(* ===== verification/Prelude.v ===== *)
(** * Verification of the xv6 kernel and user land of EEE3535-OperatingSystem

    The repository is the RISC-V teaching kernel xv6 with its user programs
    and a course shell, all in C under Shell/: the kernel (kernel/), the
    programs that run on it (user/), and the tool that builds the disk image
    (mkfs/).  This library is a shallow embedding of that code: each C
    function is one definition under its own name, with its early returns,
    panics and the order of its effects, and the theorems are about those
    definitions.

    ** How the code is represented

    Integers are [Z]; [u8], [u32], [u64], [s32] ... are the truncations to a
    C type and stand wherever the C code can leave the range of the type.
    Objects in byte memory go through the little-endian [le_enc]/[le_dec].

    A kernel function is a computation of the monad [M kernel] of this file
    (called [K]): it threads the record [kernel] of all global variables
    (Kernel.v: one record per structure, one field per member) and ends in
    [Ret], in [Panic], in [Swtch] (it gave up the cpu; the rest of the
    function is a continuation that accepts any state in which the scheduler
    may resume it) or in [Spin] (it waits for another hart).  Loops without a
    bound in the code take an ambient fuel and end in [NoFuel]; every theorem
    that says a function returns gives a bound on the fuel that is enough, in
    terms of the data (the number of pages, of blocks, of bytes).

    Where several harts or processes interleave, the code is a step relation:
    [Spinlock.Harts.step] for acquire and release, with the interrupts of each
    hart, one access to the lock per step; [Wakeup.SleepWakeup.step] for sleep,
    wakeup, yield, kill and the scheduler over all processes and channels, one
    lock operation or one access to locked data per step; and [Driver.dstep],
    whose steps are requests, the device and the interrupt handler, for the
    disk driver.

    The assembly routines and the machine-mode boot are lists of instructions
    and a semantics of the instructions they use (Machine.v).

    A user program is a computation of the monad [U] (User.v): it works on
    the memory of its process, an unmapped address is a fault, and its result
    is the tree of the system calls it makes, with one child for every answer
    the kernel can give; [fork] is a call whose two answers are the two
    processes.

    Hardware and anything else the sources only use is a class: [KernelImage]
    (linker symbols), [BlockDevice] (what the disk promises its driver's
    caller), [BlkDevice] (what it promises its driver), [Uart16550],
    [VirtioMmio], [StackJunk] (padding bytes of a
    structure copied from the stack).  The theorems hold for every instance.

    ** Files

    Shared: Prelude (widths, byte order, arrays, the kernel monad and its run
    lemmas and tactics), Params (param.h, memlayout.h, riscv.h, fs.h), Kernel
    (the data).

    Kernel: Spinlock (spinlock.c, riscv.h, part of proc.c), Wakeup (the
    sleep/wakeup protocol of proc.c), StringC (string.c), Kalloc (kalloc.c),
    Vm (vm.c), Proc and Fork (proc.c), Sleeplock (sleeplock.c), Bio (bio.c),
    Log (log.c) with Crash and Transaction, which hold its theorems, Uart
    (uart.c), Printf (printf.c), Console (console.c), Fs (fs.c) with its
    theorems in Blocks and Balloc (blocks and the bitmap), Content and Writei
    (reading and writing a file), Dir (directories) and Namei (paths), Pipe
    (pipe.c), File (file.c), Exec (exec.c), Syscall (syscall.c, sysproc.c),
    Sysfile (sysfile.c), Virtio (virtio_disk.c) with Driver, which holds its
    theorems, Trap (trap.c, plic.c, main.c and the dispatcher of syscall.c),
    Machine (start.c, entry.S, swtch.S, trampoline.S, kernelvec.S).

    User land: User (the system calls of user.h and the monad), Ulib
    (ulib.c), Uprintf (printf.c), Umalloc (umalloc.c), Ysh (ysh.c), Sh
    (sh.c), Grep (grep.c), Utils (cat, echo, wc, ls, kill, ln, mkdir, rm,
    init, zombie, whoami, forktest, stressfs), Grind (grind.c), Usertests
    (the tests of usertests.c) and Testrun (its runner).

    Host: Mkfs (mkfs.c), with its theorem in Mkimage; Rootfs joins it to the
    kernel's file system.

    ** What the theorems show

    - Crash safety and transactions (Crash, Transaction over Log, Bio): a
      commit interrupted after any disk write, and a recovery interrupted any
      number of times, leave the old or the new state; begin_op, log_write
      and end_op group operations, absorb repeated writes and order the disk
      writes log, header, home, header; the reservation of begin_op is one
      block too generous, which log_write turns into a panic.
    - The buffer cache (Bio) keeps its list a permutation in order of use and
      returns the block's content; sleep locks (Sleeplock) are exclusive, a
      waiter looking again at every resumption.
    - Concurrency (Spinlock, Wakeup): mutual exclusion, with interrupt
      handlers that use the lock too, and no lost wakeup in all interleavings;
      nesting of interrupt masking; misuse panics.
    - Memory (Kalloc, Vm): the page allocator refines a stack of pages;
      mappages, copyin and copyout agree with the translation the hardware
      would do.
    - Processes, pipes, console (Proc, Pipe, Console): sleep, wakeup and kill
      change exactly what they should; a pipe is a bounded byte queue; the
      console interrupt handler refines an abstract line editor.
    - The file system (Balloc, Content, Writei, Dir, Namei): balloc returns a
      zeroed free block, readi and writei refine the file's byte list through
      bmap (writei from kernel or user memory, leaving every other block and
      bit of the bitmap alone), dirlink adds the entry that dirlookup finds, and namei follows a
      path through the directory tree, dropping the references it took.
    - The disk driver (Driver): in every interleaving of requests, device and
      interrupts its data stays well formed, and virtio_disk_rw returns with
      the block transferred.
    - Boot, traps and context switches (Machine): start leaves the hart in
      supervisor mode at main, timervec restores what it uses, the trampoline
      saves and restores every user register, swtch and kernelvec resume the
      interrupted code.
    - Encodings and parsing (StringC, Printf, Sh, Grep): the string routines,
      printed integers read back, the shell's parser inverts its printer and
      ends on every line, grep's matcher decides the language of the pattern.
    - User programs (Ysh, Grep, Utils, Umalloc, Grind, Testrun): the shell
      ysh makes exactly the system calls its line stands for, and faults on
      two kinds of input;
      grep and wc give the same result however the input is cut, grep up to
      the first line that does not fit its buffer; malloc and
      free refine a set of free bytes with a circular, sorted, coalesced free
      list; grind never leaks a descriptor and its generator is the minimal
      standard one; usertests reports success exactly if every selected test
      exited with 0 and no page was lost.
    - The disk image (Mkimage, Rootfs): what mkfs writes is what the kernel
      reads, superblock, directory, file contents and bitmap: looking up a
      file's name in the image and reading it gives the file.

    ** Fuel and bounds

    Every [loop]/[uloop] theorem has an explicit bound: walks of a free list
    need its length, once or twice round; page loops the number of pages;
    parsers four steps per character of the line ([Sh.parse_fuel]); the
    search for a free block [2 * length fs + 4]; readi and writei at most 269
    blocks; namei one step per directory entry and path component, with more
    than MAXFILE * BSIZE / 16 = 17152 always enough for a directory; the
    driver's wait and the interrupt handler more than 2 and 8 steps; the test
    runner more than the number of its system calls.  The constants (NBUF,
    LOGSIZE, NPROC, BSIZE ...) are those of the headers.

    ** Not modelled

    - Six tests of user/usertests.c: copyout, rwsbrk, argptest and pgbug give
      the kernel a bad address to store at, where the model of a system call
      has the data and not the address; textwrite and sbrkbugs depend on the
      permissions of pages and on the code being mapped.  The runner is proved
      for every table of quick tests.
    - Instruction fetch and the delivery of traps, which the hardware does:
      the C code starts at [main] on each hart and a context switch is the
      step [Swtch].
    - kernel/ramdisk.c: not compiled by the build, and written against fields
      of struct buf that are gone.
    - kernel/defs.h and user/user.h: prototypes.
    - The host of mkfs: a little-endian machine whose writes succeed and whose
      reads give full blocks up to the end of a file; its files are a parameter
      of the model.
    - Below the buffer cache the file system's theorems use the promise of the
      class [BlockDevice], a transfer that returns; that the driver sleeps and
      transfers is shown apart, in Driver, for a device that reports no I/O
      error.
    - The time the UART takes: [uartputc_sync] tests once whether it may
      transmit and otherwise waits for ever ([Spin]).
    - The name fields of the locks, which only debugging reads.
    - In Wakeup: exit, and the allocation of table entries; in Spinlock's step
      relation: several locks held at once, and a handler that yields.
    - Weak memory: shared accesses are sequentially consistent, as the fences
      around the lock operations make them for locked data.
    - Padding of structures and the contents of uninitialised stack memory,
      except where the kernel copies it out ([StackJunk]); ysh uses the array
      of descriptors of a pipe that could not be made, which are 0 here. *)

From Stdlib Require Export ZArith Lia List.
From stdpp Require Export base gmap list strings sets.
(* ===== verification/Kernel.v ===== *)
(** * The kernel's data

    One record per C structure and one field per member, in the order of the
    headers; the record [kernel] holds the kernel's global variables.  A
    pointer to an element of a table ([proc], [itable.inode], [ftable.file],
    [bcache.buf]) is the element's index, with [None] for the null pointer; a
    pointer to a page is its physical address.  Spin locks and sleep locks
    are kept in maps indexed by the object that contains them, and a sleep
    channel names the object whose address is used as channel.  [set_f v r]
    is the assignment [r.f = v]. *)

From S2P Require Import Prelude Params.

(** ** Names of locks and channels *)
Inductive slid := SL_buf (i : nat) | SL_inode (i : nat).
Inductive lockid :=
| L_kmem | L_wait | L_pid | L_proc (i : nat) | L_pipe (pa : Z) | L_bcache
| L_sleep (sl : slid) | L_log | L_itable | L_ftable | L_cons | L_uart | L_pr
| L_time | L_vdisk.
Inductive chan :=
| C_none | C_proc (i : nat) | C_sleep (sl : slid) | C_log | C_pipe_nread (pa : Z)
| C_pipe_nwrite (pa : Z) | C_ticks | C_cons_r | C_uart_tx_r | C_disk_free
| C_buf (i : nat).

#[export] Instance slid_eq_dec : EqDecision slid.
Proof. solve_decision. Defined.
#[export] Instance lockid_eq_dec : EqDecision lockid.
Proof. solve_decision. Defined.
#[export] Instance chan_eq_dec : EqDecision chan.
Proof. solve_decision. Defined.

========================

Write out exactly the lines above between the line with "sleep/wakeup protocol of" and the line with "Log (log.c) with", inclusive, and nothing beyond them.

    sleep/wakeup protocol of proc.c), StringC (string.c), Kalloc (kalloc.c),
    Vm (vm.c), Proc and Fork (proc.c), Sleeplock (sleeplock.c), Bio (bio.c),
    Log (log.c) with Crash and Transaction, which hold its theorems, Uart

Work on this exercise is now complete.